Background and objective: Geographic cohorting refers to localization of inpatients to designated hospital areas (typically a unit or a set of beds) based on specified criteria. One such criterion that has been commonly discussed and studied since the early days of the hospitalist movement in the US is a patient's assigned clinical care team. Because implementing cohorting of this type requires substantial operational investment, it is important to understand the benefits and the tradeoffs associated with bringing patients into closer spatial proximity with their full team of providers and allowing clinicians to work within a defined clinical space.
Methods: We conducted a narrative review of the evidence around geographic cohorting of patients by clinical care team. We performed a comprehensive search of the PubMed, Embase, Cinahl and Scopus databases, identifying relevant English language articles. We used an inductive approach to developing thematic domains for categorization of article content.
Key content and findings: We reviewed eighteen articles published between 2008 and 2022, and identified four thematic outcomes domains: patient-centered outcomes, communication, efficiency, and satisfaction.

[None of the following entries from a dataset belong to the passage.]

(** A slot for a new socket, as for connections. *)
Definition alloc_sock (self : Server) (cs : ConvSock) : outcome (nat * Server) :=
  match sv_free_socks self with
  | i :: free =>
      let self := set_sv_free_socks free self in
      if (i <? length (sv_socks self))%nat
      then Done (i, set_sv_socks (<[i := Some cs]> (sv_socks self)) self) else Panic
  | [] =>
      let self := set_sv_socks (sv_socks self ++ [Some cs]) self in
      Done ((length (sv_socks self) - 1)%nat, self)
  end.

(** A new conversation: its socket, its slot, its registration. *)
Definition open_conv (self : Server) (slot : nat) (conv now : Z) : Io (bool * Server) :=
  c ← lift (conn self slot);
  if MAX_CONV_NUM <=? conv_len (sc_convs c) then mret (false, self) else
  sock ← next_sock;
  match sock with
  | None => mret (false, self)
  | Some fd =>
      a ← lift (alloc_sock self (mkConvSock fd slot conv));
      let '(sidx, self) := a in
      registered ← next_reg;
      if negb registered then self ← close_sock self sidx; mret (false, self) else
      emit (EvOpen fd);;
      c ← lift (conn self slot);
      mret (true, put_conn self slot (set_sc_convs (conv_insert (sc_convs c) conv sidx now) c))
  end.

Definition on_ready_packet (self : Server) (slot : nat) (ptype : Z) (payload : list Z) : Io Server :=
  now ← now_ms;
  c ← lift (conn self slot);
  if ptype =? TYPE_HEARTBEAT then mret (put_conn self slot (upd_info (set_last_hb_recv_time now) c)) else
  if negb (ptype =? TYPE_DATA) then mret self else
  d ← lift (parse_data_payload payload);
  match d with
  | None => mret self
  | Some (conv, data) =>
      let self := if cfg_hb_mode (sv_cfg self) =? 0
                  then put_conn self slot (upd_info (set_last_hb_recv_time now) c) else self in
      o ← (if negb (is_conv_used (sc_convs c) conv) then open_conv self slot conv now else mret (true, self));
      let '(ok, self) := o in
      if negb ok then mret self else
      c ← lift (conn self slot);
      match find_data_by_conv (sc_convs c) conv with
      | None => panic
      | Some sidx =>
          let self := put_conn self slot (set_sc_convs (update_active_time (sc_convs c) conv now) c) in
          match sv_socks self !! sidx with
          | None => panic
          | Some None => mret self
          | Some (Some cs) => emit (EvUdp (cs_sock cs) data);; mret self
          end
      end
  end.

(** The loop over the decrypted packets; whether any was accepted. *)
Fixpoint accept_plains (self : Server) (slot : nat) (plains : list (list Z)) (any : bool) : Io (bool * Server) :=
  match plains with
  | [] => mret (any, self)
  | p :: plains =>
      c ← lift (conn self slot);
      r ← accept_safer_offset (sc_info c) p (cfg_hb_mode (sv_cfg self));
      let self := put_conn self slot (set_sc_info r.2 c) in
      match r.1 with
      | Some (ptype, off) =>
          d ← lift (slice_from p off);
          self ← on_ready_packet self slot ptype d;
          accept_plains self slot plains true
      | None => accept_plains self slot plains any
      end
  end.

Definition on_done (self : Server) (d : Completion) : Io Server :=
  match d with
  | Encrypted key None => mret self
  | Encrypted key (Some w) =>
      if valid_ready self key then
        c ← lift (conn self (jk_slot key));
        r ← transmit_safer (sv_ctx self) (ci_raw (sc_info c)) w;
        mret (put_conn (set_sv_ctx r.1 self) (jk_slot key) (upd_info (set_ci_raw r.2) c))
      else mret self
  | Decrypted key plains meta =>
      if negb (valid_ready self key) then mret self else
      match plains with
      | [] => mret self
      | _ =>
          r ← accept_plains self (jk_slot key) plains false;
          let '(any, self) := r in
          if (any : bool) then
            c ← lift (conn self (jk_slot key));
            mret (put_conn self (jk_slot key)
                    (upd_info (λ i, set_ci_raw (after_recv (sv_ctx self) (ci_raw i) meta) i) c))
          else mret self
      end
  end.
Fixpoint on_dones (self : Server) (ds : list Completion) : Io Server :=
  match ds with
  | [] => mret self
  | d :: ds => self ← on_done self d; on_dones self ds
  end.
Definition server_collect (self : Server) : Io Server :=
  r ← collect_among (sv_pipeline self);
  on_dones (set_sv_pipeline r.2 self) r.1.

(** * The UDP side *)
Definition on_sock_packet (self : Server) (slot : nat) (conv : Z) (data : list Z) : Io Server :=
  if zlen data =? MAX_DATA_LEN + 1 then mret self else
  match sv_conns self !! slot with
  | None => panic
  | Some None => mret self
  | Some (Some c) =>
      if negb (bool_decide (sc_state c = Ready)) then mret self else
      let '(plain, info) := prepare_safer_data (sc_info c) conv data in
      let self := put_conn self slot (set_sc_info info c) in
      submit_job self (Encrypt (mkJobKey slot (sc_generation c)) plain)
  end.

(** * Timers *)
Fixpoint clear_conns_loop (fuel : nat) (self : Server) (now num_to_clean cnt visited : Z) : Io Server :=
  match fuel with
  | O => mret self
  | S fuel =>
      if (cnt <? num_to_clean) && (visited <? zlen (sv_conns self)) then
        let self := if (length (sv_conns self) <=? sv_clear_cursor self)%nat
                    then set_sv_clear_cursor 0 self else self in
        let slot := sv_clear_cursor self in
        let self := set_sv_clear_cursor (sv_clear_cursor self + 1)%nat self in
        let visited := visited + 1 in
        match sv_conns self !! slot with
        | None => panic
        | Some None => clear_conns_loop fuel self now num_to_clean cnt visited
        | Some (Some c) =>
            let cnt := cnt + 1 in
            let keep := if bool_decide (sc_state c = Ready)
                        then (now -⟨64⟩ last_hb_recv_time (sc_info c) <=? SERVER_CONN_TIMEOUT_MS)
                             || negb (conv_is_empty (sc_convs c))
                        else now -⟨64⟩ last_state_time (sc_info c) <=? SERVER_HANDSHAKE_TIMEOUT_MS in
            self ← (if negb keep then erase_conn self slot else mret self);
            clear_conns_loop fuel self now num_to_clean cnt visited
        end
      else mret self
  end.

The existing literature demonstrates associations with improved communication and staff satisfaction. The data regarding patient outcomes and overall work efficiency, on the other hand, are equivocal and, in general, limited by study methodology.
Conclusions: Geographic cohorting of inpatients according to clinical care team offers some promise for improved workplace culture. More rigorously designed studies are needed, however, to understand its impact on patient outcomes, and there should be added attention paid to throughput metrics and tradeoffs that often limit its implementation.
Keywords: Geographic cohorting; inpatient rounding; localization.